Please copy out all lines of the entries that contain the word "negb".

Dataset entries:
BEGIN

(** ** 6. Process new data *)

(** The ACK after the SYNACK: let the application accept the connection. *)
Definition recv_accept `{Env} (k : key) (r : rx) (advanced : Z) (w : world)
  : outcome (flow unit * world) :=
  match conn_at k (conns w) with
  | None => Stop UseAfterFree
  | Some c =>
      if negb (state_eqb (state c) SYN_RECEIVED) then Done (Next tt, w)
      else if advanced =? 0 then Done (Reset r, w)
      else
        let w := match u_accept (sh w) with Some cb => on_accept cb k (src c) w | None => w end in
        match conn_at k (conns w) with
        | None => Stop UseAfterFree
        | Some c =>
            if negb (state_eqb (state c) ESTABLISHED) then
              let c := c |> set_state_ CLOSED |> set_reapable true in
              Done (Reset r, set_conns (put_conn c (conns w)) w)
            else Done (Next tt, w)
        end
  end.

Definition recv_data `{Env} (k : key) (r : rx) (w : world) : outcome (flow unit * world) :=
  if rx_len r =? 0 then Done (Next tt, w)
  else match conn_at k (conns w) with
  | None => Stop UseAfterFree
  | Some c =>
      let accept_data :=
        let* w := handle_incoming_data k (rx_hdr r) (take (Z.to_nat (rx_len r)) (rx_data r)) w in
        Done (Next tt, w) in
      match state c with
      | SYN_SENT | SYN_RECEIVED => Done (Return, w)
      | ESTABLISHED => accept_data
      | FIN_WAIT_1 | FIN_WAIT_2 =>
          (* We already closed the connection and are not interested in more data. *)
          if reapable c then Done (Reset r, w) else accept_data
      | CLOSE_WAIT | CLOSING | LAST_ACK | TIME_WAIT =>
          (* Ehm no, We should never receive more data after a FIN. *)
          Done (Reset r, w)
      | CLOSED | LISTEN => Done (Return, w)
      end
  end.

(** ** 7. Process FIN stuff *)

(** The connection after its peer's FIN, or [None] for a second FIN. *)
Definition fin_transition `{Env} (c : utcp_connection) (s : shared)
  : option (utcp_connection * shared) :=
  match state c with
  | SYN_SENT | SYN_RECEIVED | CLOSED | LISTEN => Some (c, s)
  | ESTABLISHED => Some (set_state_ CLOSE_WAIT c, s)
  | FIN_WAIT_1 => Some (set_state_ CLOSING c, s)
  | FIN_WAIT_2 => let (c, s) := arm_conn_timeout c s in Some (set_state_ TIME_WAIT c, s)
  | CLOSE_WAIT | CLOSING | LAST_ACK | TIME_WAIT => None
  end.

Definition recv_fin `{Env} (k : key) (r : rx) (w : world) : outcome (flow unit * world) :=
  let h := rx_hdr r in
  match conn_at k (conns w) with
  | None => Stop UseAfterFree
  | Some c =>
      if has h FIN && (negb (is_reliable c) || (h_seq h + rx_len r =? rcv_nxt c)) then
        match fin_transition c (sh w) with
        | None => Done (Reset r, w)
        | Some (c, s) =>
            (* FIN counts as one sequence number *)
            let c := set_rcv_nxt (u32 (rcv_nxt c + 1)) c in
            let w := World (match recv c with Some _ => set_errno 0 s | None => s end)
                       (put_conn c (conns w)) in
            (* Inform the application that the peer closed its end of the connection. *)
            let* (_, w) := call_recv k None w in
            Done (Next tt, w)
        end
      else Done (Next tt, w)
  end.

END

SOLUTION FOR THIS PROBLEM:
      if negb (state_eqb (state c) SYN_RECEIVED) then Done (Next tt, w)
            if negb (state_eqb (state c) ESTABLISHED) then
      if has h FIN && (negb (is_reliable c) || (h_seq h + rx_len r =? rcv_nxt c)) then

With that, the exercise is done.